## Exercise instructions
Using the listing below, copy exactly the lines from the one containing "setoid_rewrite Hst. naive_solver." to the one containing "destruct Hp. by", both lines included, and no others.

- - -

Lemma select_versions_ok history r0 pending r :
  pending_ok r0 pending -> select_versions ctx entries effects history (r0, pending) = inr r ->
  exists l, selection_ok history r0 r l.
Proof.
  revert r0 pending. induction history as [|v history IH]; intros r0 pending Hp; cbn [select_versions fst].
  - intros [= ->]. exists []. split; try done; [set_solver|apply Hp|set_solver].
  - case_decide as Ht.
    { intros H. destruct (IH _ _ Hp H) as [l Hl]. exists l. eapply selection_skip; try done.
      - intros (e & He & _). done.
      - intros x. split; [by left|]. intros [Hx|(e & (He & _) & _)]; done. }
    destruct (Creator _ _ _) as [e|] eqn:Hc; [|done]. apply (creator_spec inv entries v e Hindex) in Hc.
    destruct (select_version _ _ _ _ _) as [code|[r1 pending1]] eqn:Hs; [done|]. apply select_version_outcome in Hs.
    pose proof (fun d e' => standing_iff v e d e' Ht Hc) as Hst. revert Hs Hst. fold (judged ctx v e).
    generalize (effect_invalidated effects (tg_creator_local_transaction_id v) (tg_publication_effect_sequence v)).
    intros i Hs Hst H. unfold shown in *.
    inversion Hs as [Hor|Hf Hd Hin|Hf Hd Hin|Hf Hd Hl]; subst.
    + destruct (IH _ _ Hp H) as [l Hl]. exists l. eapply selection_skip; try done.
      * intros [e' Hv]. apply Hst in Hv as (? & _ & ?). destruct Hor; congruence.
      * intros x. split; [by left|]. intros [Hx|(e' & Hv & _)]; [done|]. apply Hst in Hv as (? & _ & ?).
        destruct Hor; congruence.
    + destruct (IH _ _ Hp H) as [l Hl]. exists l. eapply selection_skip; try done.
      * intros [e' Hv]. apply Hst in Hv as (_ & _ & ?). congruence.
      * intros x. split; [by left|]. intros [Hx|(e' & Hv & ->)]; [done|]. apply Hst in Hv as (_ & -> & _).
        by eapply pending_known; [|apply Hc|].
    + destruct (IH _ _ (pending_new _ _ _ Hp (proj1 Hc) Hin) H) as [l Hl]. exists l.
      eapply selection_skip; [| | | |exact Hl]; try done.
      * intros [e' Hv]. apply Hst in Hv as (_ & _ & ?). congruence.
      * intros x. cbn [ts_pending_creators]. rewrite elem_of_app, list_elem_of_singleton.
        setoid_rewrite Hst. naive_solver.
    + assert (pending_ok (mkTableSelection tss_selected (Some v) (ts_pending_creators r0)) pending1) as Hp1.
      { destruct Hp. by split. }
      destruct (IH _ _ Hp1 H) as [l Hl']. exists (v :: l). apply selection_bind; try done.
      * exists e. by apply Hst.
      * intros e' Hv. apply Hst in Hv as (_ & _ & ?). congruence.
Qed.
End selection.

Lemma pending_ok_empty inv status : pending_ok inv (mkTableSelection status None []) ∅.
Proof.
  split; simpl; [|constructor|intros x H; by apply not_elem_of_nil in H].
  intros n. split; [intros H; by apply not_elem_of_empty in H|intros H; by apply not_elem_of_nil in H].
Qed.

(** ** Refusal codes *)

Definition refusal (code : TableContentGenerationSelectionStatus) : Prop :=
  code <> tss_selected /\ code <> tss_not_visible.

Lemma reader_refused_code ctx entries code : reader_refused ctx entries = Some code -> refusal code.
Proof.
  unfold reader_refused. destruct (local_id_valid _); [|done].
  destruct (Creator _ _ _); [case_decide; [|done]|]; by intros [= <-].
Qed.

Lemma collect_rollbacks_code entries l ids effects code :
  collect_rollbacks entries l ids effects = inl code -> refusal code.
Proof.
  revert ids effects. induction l as [|r l IH]; intros ids effects; cbn [collect_rollbacks]; [done|].
  destruct (_ || _); [by intros [= <-]|]. destruct (Creator _ _ _); [apply IH|by intros [= <-]].
Qed.

Lemma select_version_code snapshot effects creator v acc code :
  select_version snapshot effects creator v acc = inl code -> refusal code.
Proof.
  unfold select_version. destruct acc as [r pending].
  destruct (decide _); [by intros [= <-]|]. destruct (decide _); [by intros [= <-]|].
  destruct (HasCommittedInventoryOutcome creator && _); [by intros [= <-]|].
  destruct (effect_invalidated _ _ _); [done|].
  destruct (vr_decision _); [|done|by destruct (decide _)|by intros [= <-]|by intros [= <-]].
  destruct (match ts_binding r with Some _ => _ | None => _ end); [by intros [= <-]|done].
Qed.

Lemma select_versions_code ctx entries effects history acc code :
  select_versions ctx entries effects history acc = inl code -> refusal code.
Proof.
  revert acc. induction history as [|v history IH]; intros acc; cbn [select_versions]; [done|].
  case_decide; [apply IH|]. destruct (Creator _ _ _); [|by intros [= <-]].
  destruct (select_version _ _ _ _ _) eqn:Hs; [|apply IH]. intros [= ->]. by eapply select_version_code.
Qed.

(** ** Correctness of table content selection

    The optimised search over rolled back effects, the accepted history and the
    generation a reader is bound to, read declaratively. *)

(** ** Rolled back effects *)

(** Sorting, merging and the binary search over the merged intervals decide exactly
    whether some recorded rollback of the transaction covers the effect. *)
Theorem merged_rollbacks_exact (entries : gmap N TransactionInventoryEntry)
    (rollbacks : list TableContentGenerationRollbackInterval) (effects : gmap N (list (N * N)))
    (local sequence : N) (H : collect_rollbacks entries rollbacks ∅ ∅ = inr effects) :
  effect_invalidated (merge_intervals <$> effects) local sequence = true <->
  exists r, r ∈ rollbacks /\ tb_creator_local_transaction_id r = local /\
    tb_effect_sequence_lower_exclusive r < sequence /\ sequence <= tb_effect_sequence_upper_inclusive r.
Proof. exact (effect_invalidated_spec entries rollbacks effects local sequence H). Qed.

(** ** Selection *)

(** C25: when the resolution of a table's content succeeds ([selected] or [not_visible]),
    the history names each generation once, the visible generations of the table
    (published by a transaction of the inventory, not undone by a recorded rollback and
    visible under the reader's snapshot) form in history order one chain in which
    each names its predecessor and the first names none, the binding is the last of
    them, [not_visible] means there are none, and the pending creators are exactly
    the transactions whose standing publications the snapshot must wait for, each
    once.  Every other status carries no binding and no pending creators. *)
Theorem content_selection_exact (ctx : TableContentGenerationReadContext)
    (history : list TableContentGenerationVersion) (rollbacks : list TableContentGenerationRollbackInterval)
    (inv : LocalTransactionInventory) :
  let r := ResolveTableContentGeneration ctx history rollbacks inv in
  ((ts_status r = tss_selected \/ ts_status r = tss_not_visible) /\
   NoDup (tg_generation_uuid <$> history) /\
   (exists chain, sublist chain history /\
      (forall v, v ∈ chain <-> v ∈ history /\ shown ctx rollbacks inv v) /\
      follows None chain /\ ts_binding r = last chain /\ (ts_status r = tss_not_visible <-> chain = [])) /\
   NoDup (ti_local_id <$> ts_pending_creators r) /\
   (forall x, x ∈ ts_pending_creators r <->
      exists v e, v ∈ history /\ standing ctx rollbacks inv vd_wait_for_transaction v e /\ x = e_identity e)) \/
  (ts_status r <> tss_selected /\ ts_status r <> tss_not_visible /\ ts_binding r = None /\
   ts_pending_creators r = []).
Proof.
  cbv zeta. unfold ResolveTableContentGeneration.
  assert (forall code, refusal code ->
    ts_status (SelectionFail code) <> tss_selected /\ ts_status (SelectionFail code) <> tss_not_visible /\
    ts_binding (SelectionFail code) = None /\ ts_pending_creators (SelectionFail code) = []) as Hfail
    by by intros code [].
  destruct (decide _); [by right; apply Hfail|]. destruct (request_invalid _ _); [by right; apply Hfail|].
  destruct (index_entries _ _ _ _) as [entries|] eqn:Hindex; [|by right; apply Hfail].
  destruct (reader_refused _ _) as [code|] eqn:Hreader.
  { right. by eapply Hfail, reader_refused_code. }
  destruct (check_batches _ _ _ _) as [s|] eqn:Hbatches; [|by right; apply Hfail].
  destruct (creators_known _ _); [|by right; apply Hfail]. cbn [negb].
  destruct (collect_rollbacks _ _ _ _) as [code|effects] eqn:Heffects.
  { right. by eapply Hfail, collect_rollbacks_code. }
  destruct (select_versions _ _ _ _ _) as [code|r] eqn:Hsel.
  { right. by eapply Hfail, select_versions_code. }
  left. apply (select_versions_ok ctx inv rollbacks entries) in Hsel as [l [S1 S2 S3 S4 S5 S6 S7]]; cbn [ts_binding ts_status] in *.
  - split_and!; [| | |done|].
    + rewrite S5. case_decide; [by right|by left].
    + by apply check_batches_generations in Hbatches as [? _].
    + exists l. split_and!; try done; [by rewrite S4; unfold last_or; destruct (last l)|].
      rewrite S5. by case_decide.
    + intros x. rewrite S7. cbn [ts_pending_creators]. split; [|by right]. intros [Hx|Hx]; [|done].
      by apply not_elem_of_nil in Hx.
  - done.
  - intros local sequence. by apply effect_invalidated_spec with entries.
  - apply pending_ok_empty.
Qed.

(** ** A sample table *)

Definition table_id (n : N) : ContentGenerationUuid := uuid_bytes (sample_uuid n).

(** One has committed; two has begun. *)
Definition table_inventory : LocalTransactionInventory :=
  sample_run [op_begin (sample_txn_uuid 1) 10; op_commit 1 20; op_begin (sample_txn_uuid 2) 30].

Definition table_version (generation : N) (predecessor : ContentGenerationUuid) (transaction sequence : N)
    : TableContentGenerationVersion :=
  mkTableVersion (table_id 100) (table_id 101) (table_id 102) (table_id 103) (table_id (110 + generation))
    (table_id (120 + generation)) predecessor (table_id (130 + generation)) (table_id (140 + generation))
    (table_id (150 + generation)) (table_id transaction) transaction sequence 1 0 1.

(** Two generations by the committed transaction, the second of them rolled back to a
    savepoint, and one by the active one. *)
Definition table_history : list TableContentGenerationVersion :=
  [table_version 1 (replicate 16 0) 1 10; table_version 2 (table_id 121) 1 20; table_version 3 (table_id 121) 2 30].

Definition table_rollbacks : list TableContentGenerationRollbackInterval :=
  [mkTableRollback (table_id 200) (table_id 1) 1 15 25; mkTableRollback (table_id 201) (table_id 1) 1 12 18].

Definition table_reader : TableContentGenerationReadContext :=
  mkTableReadContext (table_id 100) (table_id 102) (replicate 16 0)
    (mkVisibilitySnapshot 0 2 true false false [] [] 0 false).

(** The reader is bound to the first generation and told of the pending third. *)
Lemma sample_content_selected :
  let r := ResolveTableContentGeneration table_reader table_history table_rollbacks table_inventory in
  ts_status r = tss_selected /\ tg_generation_uuid <$> ts_binding r = Some (table_id 121) /\
  ti_local_id <$> ts_pending_creators r = [2].
Proof. cbv zeta. split_and!; vm_compute; reflexivity. Qed.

- - -

## Final answer
        setoid_rewrite Hst. naive_solver.
    + assert (pending_ok (mkTableSelection tss_selected (Some v) (ts_pending_creators r0)) pending1) as Hp1.
      { destruct Hp. by split. }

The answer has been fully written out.